Record RequestPrepareProposal := {
  LocalLastCommit_Votes : list ExtendedVoteInfo;
  Prepare_Txs : list bytes
}.

(** [ctx.HeaderHash()] and [req.Txs] *)
Record RequestProcessProposal := { Process_HeaderHash : bytes; Process_Txs : list bytes }.

(** ** The JSON structures *)

Record SignatureVoteExtend := { VoteExt_Signature : slice byte }.

Record ValidatorSignature := {
  ValidatorAddress : slice byte;
  ValSig_Signature : slice byte
}.

Record InjectedVoteExtTx := { ValidatorSignatures : slice ValidatorSignature }.

Definition SignatureVoteExtend_zero : SignatureVoteExtend := {| VoteExt_Signature := NilSlice |}.
Definition ValidatorSignature_zero : ValidatorSignature :=
  {| ValidatorAddress := NilSlice; ValSig_Signature := NilSlice |}.
Definition InjectedVoteExtTx_zero : InjectedVoteExtTx := {| ValidatorSignatures := NilSlice |}.

Definition SignatureVoteExtend_json (v : SignatureVoteExtend) : Json.json :=
  Json.JObj [(str "Signature", Json.encode_bytes (VoteExt_Signature v))].

Definition ValidatorSignature_json (v : ValidatorSignature) : Json.json :=
  Json.JObj [(str "validator_address", Json.encode_bytes (ValidatorAddress v));
             (str "signature", Json.encode_bytes (ValSig_Signature v))].

Definition InjectedVoteExtTx_json (t : InjectedVoteExtTx) : Json.json :=
  Json.JObj [(str "validator_signatures",
    match ValidatorSignatures t with
    | NilSlice => Json.JNull
    | MkSlice l _ => Json.JArr (map ValidatorSignature_json l)
    end)].

Section Shapes.
Context `{!Json.GoRuntime}.

Definition SignatureVoteExtend_fields : Json.fields SignatureVoteExtend :=
  [(str "Signature", fun v t =>
      let '(b, e) := Json.decode_bytes v (VoteExt_Signature t) in
      ({| VoteExt_Signature := b |}, e))].

Definition ValidatorSignature_fields : Json.fields ValidatorSignature :=
  [(str "validator_address", fun v t =>
      let '(b, e) := Json.decode_bytes v (ValidatorAddress t) in
      ({| ValidatorAddress := b; ValSig_Signature := ValSig_Signature t |}, e));
   (str "signature", fun v t =>
      let '(b, e) := Json.decode_bytes v (ValSig_Signature t) in
      ({| ValidatorAddress := ValidatorAddress t; ValSig_Signature := b |}, e))].

(** An element takes two slice headers: 48 bytes. *)
Definition InjectedVoteExtTx_fields : Json.fields InjectedVoteExtTx :=
  [(str "validator_signatures", fun v t =>
      let '(l, e) := Json.decode_slice 48 ValidatorSignature_zero
                       (Json.decode_struct ValidatorSignature_fields) v (ValidatorSignatures t) in
      ({| ValidatorSignatures := l |}, e))].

---

Of all the entries above, retype exactly the lines from the line with "let '(b, e) := Json.decode_bytes v (ValidatorAddress" to the line with "let '(l, e)", both included, and no others.

      let '(b, e) := Json.decode_bytes v (ValidatorAddress t) in
      ({| ValidatorAddress := b; ValSig_Signature := ValSig_Signature t |}, e));
   (str "signature", fun v t =>
      let '(b, e) := Json.decode_bytes v (ValSig_Signature t) in
      ({| ValidatorAddress := ValidatorAddress t; ValSig_Signature := b |}, e))].

(** An element takes two slice headers: 48 bytes. *)
Definition InjectedVoteExtTx_fields : Json.fields InjectedVoteExtTx :=
  [(str "validator_signatures", fun v t =>
      let '(l, e) := Json.decode_slice 48 ValidatorSignature_zero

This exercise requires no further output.